Стеф был в этом уверен. Переговоры с Душеломом носили затяжной и утомительный характер. Левин путался, сбивался, противоречил сам себе и нисколько этим не смущался. Взгляд его был чист, как Божья роса; он прекрасно себя чувствовал. Иногда Стефу казалось, что лукавый профессор просто над ним издевается. Владимир Ильич вел себя так, как будто пришел его звездный час, и какая теперь разница – врет он, шутит или рассказывает дурацкие истории из жизни сумасшедших. Он понимал прекрасно, что Стеф всецело от него зависит, что деньги Стефа так или иначе перекочуют в его, Владимира Ильича, худой карман. Он дожил, дождался, дотянулся: Кац, его Кац, наконец-то всплыл со дна и отряхивается, рассыпая брильянтовые брызги.

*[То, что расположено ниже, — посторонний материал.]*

Lemma contains_spec p s : contains p s = true ↔ ∃ x y, s = x +:+ p +:+ y.
Proof.
  unfold contains. destruct (find p s) eqn:E.
  - apply find_Some in E. naive_solver.
  - split; [done|]. intros (x & y & Hs). by eapply find_None in E.
Qed.

(** ** Splitting and joining *)

Lemma split_nonempty c s : split c s ≠ [].
Proof.
  destruct s as [|a s]; simpl; [done|]. destruct (Ascii.eqb a c); [done|].
  by destruct (split c s).
Qed.

(** [s.split(c)] and [join] are inverse. *)
Lemma join_split c s : join (String c "") (split c s) = s.
Proof.
  induction s as [|a s IH]; [done|]. simpl. destruct (Ascii.eqb_spec a c) as [->|].
  - destruct (split c s) as [|h t] eqn:E; [by apply split_nonempty in E|].
    change (join (String c "") ("" :: h :: t)) with ("" +:+ String c "" +:+ join (String c "") (h :: t)).
    by rewrite IH.
  - destruct (split c s) as [|h t] eqn:E; [by apply split_nonempty in E|]. simpl.
    rewrite <- IH. by destruct t.
Qed.

(** ** White space *)

(** No white-space character occurs in [s]. *)
Fixpoint no_ws (s : string) : bool :=
  match s with
  | EmptyString => true
  | String _ r => (ws_at s =? 0) && no_ws r
  end.

Definition is_token (s : string) : Prop := s ≠ "" ∧ no_ws s = true.

Lemma ws_at_app s t : ws_at (s +:+ t) = 0 → ws_at s = 0.
Proof.
  destruct s as [|a [|b [|c s]]]; rewrite ?app_cons, ?app_nil_l; simpl; try done;
    destruct (ws1 a); try done.
  destruct (ws2 a b); done.
Qed.

Lemma ws2_space a : ws2 a " " = false.
Proof. unfold ws2. by destruct (byte a =? 194). Qed.
Lemma ws3_space_2 a c : ws3 a " " c = false.
Proof. unfold ws3. change (byte " ") with 32. simpl. by rewrite !andb_false_r. Qed.
Lemma ws3_space_3 a b : ws3 a b " " = false.
Proof. unfold ws3. change (byte " ") with 32. simpl. by rewrite !andb_false_r. Qed.

Lemma ws_at_app_space s t : s ≠ "" → ws_at s = 0 → ws_at (s +:+ String " " t) = 0.
Proof.
  destruct s as [|a [|b [|c s]]]; rewrite ?app_cons, ?app_nil_l; simpl; try done; intros _;
    destruct (ws1 a); try done.
  - rewrite ws2_space. destruct t; [done|]. by rewrite ws3_space_2.
  - destruct (ws2 a b); [done|]. by rewrite ws3_space_3.
Qed.

Lemma split_on_ws_no_ws s : no_ws s = true → split_on_ws s = [s].
Proof.
  induction s as [|a s IH]; [done|]. cbn [no_ws]. intros [E H]%andb_true_iff.
  apply Nat.eqb_eq in E. cbn [split_on_ws]. rewrite E. by rewrite IH.
Qed.

Lemma split_on_ws_token s t :
  no_ws s = true → split_on_ws (s +:+ String " " t) = s :: split_on_ws t.
Proof.
  induction s as [|a s IH]; [done|]. cbn [no_ws]. intros [E H]%andb_true_iff.
  apply Nat.eqb_eq in E. rewrite app_cons. cbn [split_on_ws].
  rewrite <- app_cons, ws_at_app_space by done. by rewrite IH.
Qed.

В этом заключен какой-то непостижимый высший замысел: нищий кзылградский безумец с расписной сумой через плечо обеспечивает ветерану советской психиатрии профессору Левину беззаботное существование – со счетом в банке, в приличной квартире, в Нью-Йорке. Или можно уехать во Флориду, купить там домик и наслаждаться жизнью на берегу океана: в цветастых бермудах по колено сидеть под пальмой на ухоженном газоне, читать газету, грызть орехи роскошными новыми зубами. Спасибо, Кац, спасибо от всей души! Надо только отложить десяток лучших картин и придержать год-другой, пока цена на них не взойдет, как полная луна. И уже потом, по мере надобности, продавать. А пока что – не спешить, ни в коем случае! И держать этого голубчика – троюродного племянника или кем он там доводится покойному Кацу – в руках: пусть еще раз придет, а потом еще. Аппетит приходит во время еды, это проверено.
– Я ходил к нему, как на службу, – сказал Стеф Рунич, и Магда сочувственно кивнула. – Он меня прямо измучил: "Я нашел картину, масло, у одного моего приятеля, в Чикаго, дайте денег, я слетаю". Никакого, понятно, нет приятеля, все лежит под кроватью. И так целую неделю подряд – то в Чикаго, то в Майами, то у черта на рогах.
– Как же получить остальное? – спросила Магда. – Мы сделаем выставку, это будет, действительно, бомба!
– Кое-какие адреса он мне все-таки продал, – сказал Стеф. – Адреса и телефоны здесь, в Европе. Я уже проверил – есть! Это из того, что он сам вывез.
– А много вывез? – спросила Магда.
– Около ста работ, он говорит, – сказал Стеф. – И он – единственный источник, больше никто Каца не вез. Прага, Берлин. Две работы ушли в Ниццу. Мы должны найти все – и купить.
– Чем раньше, тем лучше, – сказала Магда. – Поедете?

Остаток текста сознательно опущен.